Tapiii kebanyakan orang yang deket sama gue terutama orang tua gue, malah memaknai itu dengan arti yang sebaliknya. Mereka mengartikan reaksi gue itu dengan reaksi yang nggak seneng dengan benda/hal/berita itu. dan itu ngebuat hubungan gue sama orang lain yang deket sama gue itu jadi kaku, kikuk, mencekam, dan dingin, meskipun itu sama orang tua gue sendiri terutama bapak gue yang emang orangnya sama-sama stay cool gitu dehhh.

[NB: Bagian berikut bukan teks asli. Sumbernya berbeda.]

Lemma set_trust_simulates t now a s : store_refines a s → simulates (OpSetTrust t now) a s.
Proof.
  intros Hr. unfold simulates, store_step, set_trust.
  destruct (registry_save t (st_fs s)) as [f [[]|e]].
  - destruct (record_event_total now "store.trust.replace"
      ("publishers=" +:+ pretty (N.of_nat (length (publishers t)))) (set_fs f s) (sr_audit _ _ Hr))
      as (c & -> & Hc). simpl. eexists _, _, _. split; [done|].
    split; [constructor|]. split; [|simpl; lia]. destruct Hr. by split.
  - simulates_same a; [constructor|by apply refines_set_fs].
Qed.

Lemma launch_simulates id now a s :
  store_refines a s → (ab_launches a < u64_max)%N → simulates (OpLaunch id now) a s.
Proof.
  intros Hr Hn. pose proof (sr_apps _ _ Hr id) as Ha.
  unfold simulates, store_step, launch.
  destruct (ab_apps a !! id) as [[p l]|] eqn:Hid; simpl in Ha.
  2:{ destruct Ha as [-> _]. by simulates_same a; [constructor|]. }
  destruct Ha as (Hpay & Hid' & i & -> & Hm & Hc & Hp). rewrite Hpay. unfold verify_consent_for_package. simpl.
  rewrite Hm, Hc, Hid', Hp, !String.eqb_refl. simpl. rewrite <-(sr_launcher _ _ Hr).
  destruct (app_launch _ _ _ _ (ab_launcher a)) as [k [o|e]] eqn:Hl.
  - rewrite <-(sr_launches _ _ Hr), (proj2 (N.eqb_neq _ _)) by lia.
    edestruct (record_event_total now "store.launch") as (c & -> & Hc');
      [|simpl; eexists _, _, _; split; [done|]; split; [by econstructor|]].
    { apply (sr_audit _ _ Hr). }
    split; [|simpl; lia]. destruct Hr. by split.
  - simpl. eexists _, _, _. split; [done|]. split; [by econstructor|].
    split; [|simpl; lia]. destruct Hr. by split.
Qed.

Lemma uninstall_simulates id now a s : store_refines a s → simulates (OpUninstall id now) a s.
Proof.
  intros Hr. pose proof (sr_apps _ _ Hr id) as Ha.
  unfold simulates, store_step, uninstall, is_installed.
  destruct (ab_apps a !! id) as [[p l]|] eqn:Hid; simpl in Ha.
  - destruct Ha as (_ & _ & i & Hi & _). rewrite Hi. simpl.
    edestruct (record_event_total now "store.uninstall" id) as (c & -> & Hc);
      [|simpl; eexists _, _, _; split; [done|]; split; [constructor; by rewrite Hid|]].
    { apply (sr_audit _ _ Hr). }
    split; [|simpl; lia]. destruct Hr as [? ? ? ? Happs]. split; try done. simpl. intros id'.
    destruct (decide (id = id')) as [<-|Hne].
    + by rewrite !lookup_delete_eq.
    + rewrite !lookup_delete_ne by done. apply Happs.
  - destruct Ha as [-> _]. by simulates_same a; [constructor|].
Qed.

Lemma installed_iff a s id :
  store_refines a s → is_installed s id = bool_decide (is_Some (ab_apps a !! id)).
Proof.
  intros Hr. unfold is_installed. apply bool_decide_ext. pose proof (sr_apps _ _ Hr id) as Ha.
  destruct (ab_apps a !! id) as [[p l]|]; simpl in Ha.
  - destruct Ha as (_ & _ & i & -> & _). by split; eexists.
  - by destruct Ha as [-> _].
Qed.
(** Whether the last change about an actor and a verb was a revocation. *)
Definition revoked_step (a : DefActor) (v : ActionVerb) (r : bool) (o : RightOp) : bool :=
  match o with
  | RoRevoke b w => if bool_decide (b = a ∧ w = v) then true else r
  | RoRestore b w => if bool_decide (b = a ∧ w = v) then false else r
  end.

Lemma verb_in_insert v w l : verb_in v (verb_insert w l) = bool_decide (v = w) || verb_in v l.
Proof.
  unfold verb_insert, verb_in. destruct (bool_decide (w ∈ l)) eqn:Hw.
  - apply bool_decide_eq_true in Hw. repeat case_bool_decide; naive_solver.
  - repeat case_bool_decide; set_solver.
Qed.

Lemma verb_in_remove v w l : verb_in v (verb_remove w l) = negb (bool_decide (v = w)) && verb_in v l.
Proof.
  unfold verb_in. destruct (bool_decide (v ∈ verb_remove w l)) eqn:Hv.
  - apply bool_decide_eq_true in Hv. unfold verb_remove in Hv.
    apply list_elem_of_In, filter_In in Hv as [Hi Hn]. apply list_elem_of_In in Hi.
    rewrite Hn. by rewrite bool_decide_true.
  - apply bool_decide_eq_false in Hv. symmetry. apply andb_false_iff.
    destruct (bool_decide (v = w)) eqn:Hw; [by left|right]. apply bool_decide_eq_false. intros Hi.
    apply Hv. apply list_elem_of_In, filter_In. split; [by apply list_elem_of_In|]. by rewrite Hw.
Qed.

Definition is_revoked (x : ActionValidator) (a : DefActor) (v : ActionVerb) : bool :=
  verb_in v (default [] (av_revocations x a)).

Lemma right_step_spec x o a v :
  is_revoked (right_step x o) a v = revoked_step a v (is_revoked x a v) o ∧
  av_ceilings (right_step x o) = av_ceilings x.
Proof.
  unfold is_revoked. destruct o as [b w|b w]; simpl; [split; [|done]|].
  - unfold set_actor. destruct (bool_decide (a = b)) eqn:Hab.
    + apply bool_decide_eq_true in Hab as ->. simpl. rewrite verb_in_insert.
      repeat case_bool_decide; naive_solver.
    + apply bool_decide_eq_false in Hab. rewrite (bool_decide_false (b = a ∧ w = v)) by naive_solver. done.
  - unfold restore. destruct (av_revocations x b) as [l|] eqn:Hb.
    + split; [|done]. simpl. unfold set_actor. destruct (bool_decide (a = b)) eqn:Hab.
      * apply bool_decide_eq_true in Hab as ->. simpl. rewrite verb_in_remove, Hb.
        repeat case_bool_decide; naive_solver.
      * apply bool_decide_eq_false in Hab. rewrite (bool_decide_false (b = a ∧ w = v)) by naive_solver. done.
    + split; [|done]. case_bool_decide as H; [|done]. destruct H as [-> ->]. rewrite Hb. done.
Qed.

well guys, baru-baru ini gue menyadari satu hal yang penting bangetttttt. Bahwa orang-orang berspesies macem kita ini nggak seharusnya berbuat kayak gitu. Orang lain mana bisa tau kalo kita sayang, cintah dan feel blessed banget atas kehadiran mereka kalo kita nggak tunjukin dalam aksi yang nyata(hasssiiikk bahasanya). Emang sih, orang-orang macem kita ini dari luar biasanya dianggep orang yang misterius dan menantang untuk didalami (halllaaah ngomong opo), tapiii ini penting juga buat kita ngungkapin perasaan kita sama orang lain.
Yaa boleh lah, sekali-kali kalo bilang sayang seperti “emak sayaang” ato manggil “ bapakku tersayang” ato sekedar bilang I love you mom, dad atau bisa juga bilang makasih dengan intonasi yang unyu dan bisa mewakilkan rasa terima kasih kita pada mereka. Ataauuu kalo emang masih gengsi juga buat bilang makasih saat bapak atau emak melakukan sesuatu yang menyenangkan hati kita, bisa tuh sekali-kali langsung “Cuppp…” langsung aja sosor pipi keriput mereka. Tanpa bilang sepatah katapun, mereka akan langsung tau kalo kita bener-bener senang dengan apa yang mereka lakukan.
Biasanya itu yang pada awal-awalnya gue lakuin saat bapak gue pulang kerja tiba-tiba bawain bebek goreng kesukaan gue. “Cuppp” sambil cengar-cengir gengsi terus gue paksain bibir gue buat ngomong makasih pak… yaa meski awalnya itu rasanya nggak menyenangkan dan terpaksa bangettt, tapi memulai hal positif meski dipaksakan itu malah dianjurkan kok guys.
Dan gue yakin dalam hatinya, dulu bapak gue ngakak hebat saat untuk pertama kalinya gue cium dan bilang makasih atas apa yang dia lakukan. Setelah sekian lama kita cuman saling diem dan kaku (kecuali kalo ada pertandingan moto GP, tinju, film kungfu, dan hal-hal yang berbau laki lainnya, kita baru bisa agak cair dan ngobrol bebas).
Hal itu nggak cuman berlaku sama orang tua, tapi juga sama sahabat atau paling enggak ‘temen beneran’ lah ya. Yaa nggak mungkin ujug-ujug kita (cewe) bilang “hey mel (missal namanya amel), gue sayang sama lo, makasih udah jadi temen gue” terus tiba-tiba kecup kening kayak yang dilakuin ke orang tua. bisa-bisa kita dikira lesbian. Kalo sama temen ya nggak gitu ya guys. Yaa bisalah kode-kode dikit kalo sama temen mah. Misalnya kayak bilang, “ihh, gue seneng deh punya temen kayak lo” atau bisa juga “lo itu emang bener-bener temen gue yang jempolan deh!” disela-sela obrolan kalian.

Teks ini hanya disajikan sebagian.